According to JLL’s Morocco 2018 report, the bank widened the official band within which the dirham may fluctuate to 5 %, with a maximum daily move of 2.5 % above or below the official rate. As part of a broader monetary reform, this move is intended to bolster the competitiveness of Morocco’s economy and will potentially position the country as a regional economic hub, and the gateway to Africa.
The Moroccan economy is expected to record real growth of 4% in 2018, primarily driven by increased domestic consumption and public investment, highlights the report. The economy has attracted increased levels of Foreign Direct Investment (FDI) yearly since 2005 (with the exception of 2015) with real estate attracting around half of the total FDI.

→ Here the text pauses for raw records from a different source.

(* ===== verification/Backup.v ===== *)
(** The backup store (crates/argos-recovery/src/lib.rs): versions of files by
    path, their contents by hash, trust in a version, restoring and pruning.
    The tables of incident retention (retention.rs) live in the same database,
    so they are part of the state; [Retention] holds their operations. *)
From Stdlib Require Import ZArith Lia Ascii.
From stdpp Require Import base gmap strings list sorting pretty.
From S2P Require Import Prelude RustPath RustStr.
#[local] Open Scope Z_scope.

Inductive RecoveryError : Type :=
| Io (path : string)
| Db
| NotFound (what : string)
| NoTrustedVersion (path : string)
| MissingTrustNote
| InvalidMetadata (message : string)
| UnsafePreview (path : string)
| UnsafeRestoreTarget (path : string)
| IntegrityMismatch (expected actual : string)
| TooLarge (size limit : Z)
| InvalidRetention (message : string)
| InvalidReleaseApproval (message : string).

Record BackupVersion := mkBackupVersion {
  bv_id : Z;
  bv_path : string;
  bv_hash : string;
  bv_size : Z;
  bv_timestamp_ms : Z;
  bv_pid : Z;
  bv_known_good : bool;
  bv_trust_note : option string;
}.

Record RecoveryPathReadiness := mkRecoveryPathReadiness {
  rr_path : string;
  rr_version_count : Z;
  rr_known_good_versions : Z;
  rr_latest_backup_ms : option Z;
  rr_latest_known_good_ms : option Z;
  rr_oversized_skips : Z;
  rr_last_restore_test_ms : option Z;
  rr_last_restore_test_ok : option bool;
  rr_last_restore_test_error : option RecoveryError;
}.

(** A row of recovery_status; an error is kept as such instead of its text. *)
Record StatusRow := mkStatusRow {
  rs_oversized_skips : Z;
  rs_last_test_ms : option Z;
  rs_last_test_ok : option bool;
  rs_last_test_error : option RecoveryError;
}.
Definition StatusRow_default : StatusRow := mkStatusRow 0 None None None.
(* ===== verification/Retention.v ===== *)
(** Incident retention (crates/argos-recovery/src/retention.rs): pins that keep
    versions as evidence, their release under single-use approvals, the
    append-only audit; and the store as a whole under any sequence of its
    operations. *)
From Stdlib Require Import ZArith Lia Ascii.
From stdpp Require Import base gmap strings list sorting.
From S2P Require Import Prelude RustPath Backup.
#[local] Open Scope Z_scope.

Record ReleaseApproval := mkReleaseApproval {
  ra_approval_id : string;
  ra_approver : string;
  ra_reason : string;
}.

(** * Requests *)

Definition is_id_char (c : ascii) : bool :=
  let n := nat_of_ascii c in
  (Nat.leb 48 n && Nat.leb n 57) || (Nat.leb 65 n && Nat.leb n 90) || (Nat.leb 97 n && Nat.leb n 122)
  || Ascii.eqb c "-" || Ascii.eqb c "_" || Ascii.eqb c ":".

Definition validate_id (value : string) : result unit RecoveryError :=
  guard (String.eqb value "" || (128 <? slen value) || negb (str_all is_id_char value))
    (InvalidRetention "IDs must be 1..128 ASCII letters, digits, '-', '_' or ':'; paths are not IDs").

Definition validate_text (value field : string) (max : Z) : result unit RecoveryError :=
  guard (trim_is_empty value || (max <? slen value) || has_control value) (InvalidRetention field).

(** [Path::to_str] is [None] when the path is not UTF-8. *)
Definition validate_request (path incident_id actor reason : string) : result unit RecoveryError :=
  let? _ := validate_id incident_id in
  let? _ := validate_text actor "actor" 256 in
  let? _ := validate_text reason "reason" 4096 in
  guard (negb (utf8_valid path) || String.eqb path "" || negb (is_some (file_name path))
         || existsb (fun c => bool_decide (c = ParentDir)) (components path)
         || (utf8_valid path && has_control path))
    (InvalidRetention "path must name a UTF-8 file without '..' or control characters").

(** * Pinning, inside one transaction *)

Definition pin_list (t : RetentionTables) : list RetentionPin := (map_to_list (tb_pins t)).*2.

Definition audit_entry (pin : RetentionPin) (action actor reason : string) (timestamp : Z)
    (approval : option string) : RetentionAuditEntry :=
  mkRetentionAuditEntry (pin_id pin) (pin_incident_id pin) (pin_version_id pin) (pin_path pin)
    (pin_hash pin) action actor reason timestamp approval.
Definition append_retention_audit (t : RetentionTables) (entry : RetentionAuditEntry) : RetentionTables :=
  mkRetentionTables (tb_pins t) (tb_pin_sequence t) (tb_approvals t) (tb_audit t ++ [entry]).

Definition active_pin (t : RetentionTables) (incident_id : string) (version_id : Z) : option RetentionPin :=
  List.find (fun p => String.eqb (pin_incident_id p) incident_id && (pin_version_id p =? version_id)
                      && pin_active p) (pin_list t).

Definition pin_in_transaction (t : RetentionTables) (v : BackupVersion) (incident_id actor reason : string)
    (now : Z) : result (RetentionTables * RetentionPin) RecoveryError :=
  match active_pin t incident_id (bv_id v) with
  | Some pin => Ok (t, pin)
  | None =>
      if i64_max <=? tb_pin_sequence t then Err Db
      else
        let id := tb_pin_sequence t + 1 in
        let pin := mkRetentionPin id incident_id (bv_id v) (bv_path v) (bv_hash v) actor reason now
                     None None None None in
        let t := mkRetentionTables (<[id := pin]> (tb_pins t)) id (tb_approvals t) (tb_audit t) in
        Ok (append_retention_audit t (audit_entry pin "pinned" actor reason now None), pin)
  end.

The significant increase in FDI aligns with the Moroccan government’s Vision 2020 outlining Morocco’s goals of becoming one of the world’s 20 leading tourist destinations by 2020. Almost 40% of foreign investment is from the GCC region, with a significant proportion of this total being invested in the real estate sector.
“The reforms introduced by the Moroccan government, will have a ripple effect on the real estate sector, as investors across all sectors now have the opportunity to be more flexible in their decision making,” said Craig Plumb, Head of Research, JLL MENA a real estate and investment management company.

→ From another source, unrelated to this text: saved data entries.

Definition file_event_row (e : FileEvent) : FileEventRecord :=
  mkFileEventRecord (as_i64 (fe_timestamp_ms e)) (fe_pid e) (fe_path e) (action_debug (fe_action e)) (as_i64 <$> fe_size e)
    (opt_filter (fun x => negb (f_is_nan x)) (fe_entropy e)) e.
Definition insert_file_event (st : AgentStore) (e : FileEvent) (ok : bool) : AgentStore * result unit StorageError :=
  if ok then (mkAgentStore (as_events st) (as_file_events st ++ [file_event_row e]) (as_process_events st) (as_responses st), Ok tt)
  else (st, Err DbError).
Definition insert_process_event (st : AgentStore) (e : ProcessEvent) (ok : bool) : AgentStore * result unit StorageError :=
  if ok then (mkAgentStore (as_events st) (as_file_events st) (as_process_events st ++ [e]) (as_responses st), Ok tt)
  else (st, Err DbError).
Definition with_events (st : AgentStore) (es : EventStore) : AgentStore :=
  mkAgentStore es (as_file_events st) (as_process_events st) (as_responses st).

(** * The queue of the backup worker *)

Record BackupQueue := mkBackupQueue {
  bq_jobs : list (string * Z);
  bq_capacity : Z;
  bq_closed : bool;
  bq_queued : Z;
  bq_dropped : Z;
}.
Definition enqueue_backup (q : BackupQueue) (event : FileEvent) : BackupQueue :=
  if bq_closed q || (bq_capacity q <=? zlen (bq_jobs q))
  then mkBackupQueue (bq_jobs q) (bq_capacity q) (bq_closed q) (bq_queued q) (wrap_add (bq_dropped q) 1)
  else mkBackupQueue (bq_jobs q ++ [(fe_path event, fe_pid event)]) (bq_capacity q) (bq_closed q)
         (wrap_add (bq_queued q) 1) (bq_dropped q).

(** * The state of the process *)

Record Agent := mkAgent {
  ag_detection : DetectionConfig;
  ag_response : ResponseConfig;
  ag_policy : option PolicyRuntime;
  ag_store : AgentStore;
  ag_engine : DetectionEngine;
  ag_sampler : option ContentSampler;
  ag_semantic : SemanticMonitor;
  ag_backup : option BackupQueue;
  (** The ID of the agent when it reports to a server, and how often it woke the reporter. *)
  ag_reporter : option string;
  ag_notified : Z;
  ag_incomplete : bool;
  (** The responder chosen at the start. *)
  ag_responds : bool;
}.

(** What the system calls of one event return. *)
Record EventEnv := mkEventEnv {
  en_loop_now : Z;
  en_chunk : nat -> nat;
  en_content : option (list Z);
  en_observation : FileObservation;
  en_sample_now : Z;
  en_look : Look;
  en_guard_now : Z;
  en_audit_now : Z;
  en_audit_ok : bool;
  en_event_ok : bool;
  (** The random delivery ID, the clock and the COMMIT of the n-th recording. *)
  en_record : nat -> string * Z * commit_outcome;
}.

Definition with_entropy (e : FileEvent) (entropy : option f64) (content : option ContentEvidence) : FileEvent :=
  {| fe_timestamp_ms := fe_timestamp_ms e; fe_pid := fe_pid e; fe_path := fe_path e; fe_action := fe_action e;
     fe_size := fe_size e; fe_entropy := entropy; fe_process := fe_process e; fe_content := content |}.

Section Process.
Context `{RustStd} `{DetectionJson}.

(** ** Sampling *)

(** Enough turns for the read loop (theorem [file_entropy_prefix]). *)
Definition entropy_fuel (max_bytes : Z) : nat := S (Z.to_nat (Z.min max_bytes MAX_SAMPLE_BYTES)).
Definition content_action (a : FileAction) : bool := match a with Create | Modify => true | _ => false end.
Definition sample_event (detection : DetectionConfig) (sampler : option ContentSampler) (event : FileEvent) (env : EventEnv)
    : option ContentSampler * FileEvent * bool :=
  let event :=
    if negb (is_some sampler) && bool_decide (fe_action event = Modify) && (0 <? dc_entropy_sample_bytes detection)
    then with_entropy event
           (r ← file_entropy (entropy_fuel (dc_entropy_sample_bytes detection)) (en_chunk env) (en_content env)
                  (dc_entropy_sample_bytes detection); res_ok r) (fe_content event)
    else event in
  match sampler with
  | Some s =>
      if content_action (fe_action event) then
        match sampler_observe s (fe_path event) (en_observation env) (en_sample_now env) with
        | (s, Ok content) => (Some s, with_entropy event (cs_entropy <$> head (ce_samples content)) (Some content), false)
        | (s, Err _) => (Some s, with_entropy event None None, true)
        end
      else (sampler, event, false)
  | None => (sampler, event, false)
  end.

(** ** Detection *)

Definition add_alert (e : Evaluation) (alert : option Detection) : Evaluation :=
  match alert with
  | None => e
  | Some d => mkEvaluation (ev_score e) (ev_pid e) (ev_eligible e) (ev_alert e) (ev_approved_change_id e)
                (ev_additional_alerts e ++ [d]) (ev_evidence_truncated e)
  end.
Definition assess (engine : DetectionEngine) (semantic : SemanticMonitor) (event : FileEvent) (env : EventEnv)
    : DetectionEngine * SemanticMonitor * Evaluation :=
  let '(engine, evaluation) := engine_evaluate engine event in
  let '(semantic, alert) := semantic_observe semantic event (en_look env) in
  (engine, semantic, add_alert evaluation alert).

(** ** Response *)

Section Respond.
Context {W : Type} `{Kernel W}.

Definition IDENTITY_UNKNOWN : string := "프로세스 시작 신원 미확인".
Definition respond_to (responds : bool) (w : W) (event : FileEvent) (evaluation : Evaluation) (response : ResponseConfig)
    : W * option (string * option string) :=
  if should_block evaluation response then
    match fe_process event with
    | Some identity =>
        let action := KillProcessInstance (ev_pid evaluation) (fp_start_time_ticks identity) (fp_boot_id identity) in
        match make_responder responds w action with
        | (w, Ok _) => (w, Some ("succeeded", None))
        | (w, Err e) => (w, Some ("failed_or_unconfirmed", Some (response_error_fmt (W := W) e)))
        end
    | None => (w, Some ("rejected", Some IDENTITY_UNKNOWN))
    end
  else if block_candidate evaluation response then (w, Some ("observed_threshold", None))
  else (w, None).

(** ** Persistence *)

Definition response_audit (event : FileEvent) (evaluation : Evaluation) (now : Z) (r : string * option string) : ResponseAudit :=
  mkResponseAudit now (ev_pid evaluation) (fp_start_time_ticks <$> fe_process event) (fp_boot_id <$> fe_process event)
    (ev_score evaluation) "kill_process" r.1 r.2.

(** The loop over the alerts from the [n]-th recording on. *)
Fixpoint record_alerts (agent_id : option string) (has_backup : bool) (env : EventEnv) (n : nat)
    (es : EventStore) (notified : Z) (alerts : list Detection) : EventStore * Z :=
  match alerts with
  | [] => (es, notified)
  | d :: alerts =>
      let '(delivery, now, commit) := en_record env n in
      let '(es, r) := record_detection es d agent_id (has_backup && f_gt (d_score d) (f_of_Z 0)) delivery now commit in
      let notified := match r with Ok _ => if is_some agent_id then notified + 1 else notified | Err _ => notified end in
      record_alerts agent_id has_backup env (S n) es notified alerts
  end.
Definition alerts_of (e : Evaluation) : list Detection :=
  (match ev_alert e with Some d => [d] | None => [] end) ++ ev_additional_alerts e.

Definition process_event (w : W) (a : Agent) (event : FileEvent) (env : EventEnv) : W * Agent :=
  let '(sampler, event, sampling_failed) := sample_event (ag_detection a) (ag_sampler a) event env in
  let '(engine, semantic, evaluation) := assess (ag_engine a) (ag_semantic a) event env in
  let '(policy, response_policy) := guard_policy_time (ag_policy a) (ag_response a) (en_guard_now env) in
  let '(w, response_result) := respond_to (ag_responds a) w event evaluation response_policy in
  let store :=
    match response_result with
    | Some r => fst (insert_response_result (ag_store a) (response_audit event evaluation (en_audit_now env) r) (en_audit_ok env))
    | None => ag_store a
    end in
  let store := fst (insert_file_event store event (en_event_ok env)) in
  let backup := (fun q => if content_action (fe_action event) then enqueue_backup q event else q) <$> ag_backup a in
  let '(es, notified) :=
    record_alerts (ag_reporter a) (is_some (ag_backup a)) env 0 (as_events store) (ag_notified a) (alerts_of evaluation) in
  (w, mkAgent (ag_detection a) (ag_response a) policy (with_events store es) engine sampler semantic backup
        (ag_reporter a) notified (ev_evidence_truncated evaluation || sampling_failed) (ag_responds a)).

(** * The main loop *)

(** The guard of the loop changes the configuration of the process itself. *)
Definition guard_loop (a : Agent) (now : Z) : Agent :=
  let '(policy, response) := guard_policy_time (ag_policy a) (ag_response a) now in
  mkAgent (ag_detection a) response policy (ag_store a) (ag_engine a) (ag_sampler a) (ag_semantic a) (ag_backup a)
    (ag_reporter a) (ag_notified a) (ag_incomplete a) (ag_responds a).

Inductive AgentStep :=
  | FileArrives (event : FileEvent) (env : EventEnv)
  | ProcessArrives (event : ProcessEvent) (ok : bool)
  | HealthTick (now : Z).

Definition agent_step (s : W * Agent) (step : AgentStep) : W * Agent :=
  let '(w, a) := s in
  match step with
  | FileArrives event env => process_event w (guard_loop a (en_loop_now env)) event env
  | ProcessArrives event ok =>
      (w, mkAgent (ag_detection a) (ag_response a) (ag_policy a) (fst (insert_process_event (ag_store a) event ok)) (ag_engine a)
            (ag_sampler a) (ag_semantic a) (ag_backup a) (ag_reporter a) (ag_notified a) (ag_incomplete a) (ag_responds a))
  | HealthTick now => (w, guard_loop a now)
  end.
Definition agent_run (s : W * Agent) (steps : list AgentStep) : W * Agent := fold_left agent_step steps s.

“If the currency softens against the USD and the Euro, this will effectively make Moroccan property cheaper for investors from markets denominated in these currencies and attract further FDI into the real estate sector across Morocco and most specifically into Casablanca,” he added.
Casablanca’s hospitality market is largely dependent on business travellers, and has relatively limited hotels in the luxury segment. Occupancy rates recovered in 2017 from 62% in 2016 to 66% in 2017, owing to the performance of the 4-start hotel segment catering to conferences and exhibitions across the city.
“With the government’s vision 2020 of converting Morocco into one of the world’s hottest tourist destinations by 2020, occupancy rates seem to be growing positively. We look forward to seeing strong results in the hospitality market this year as performance shows an upward trajectory,” said Craig Plumb.
Being the gateway location between Europe and Africa, Morocco has attracted a number of major international manufacturers such as Renault Nissan investing into the key industrial areas. The government launched an industrial acceleration program in 2014, which is designed to generate half a million jobs in the industrial sector that will in turn significantly increase Morocco’s GDP as well as providing further opportunities for real estate developers and investors.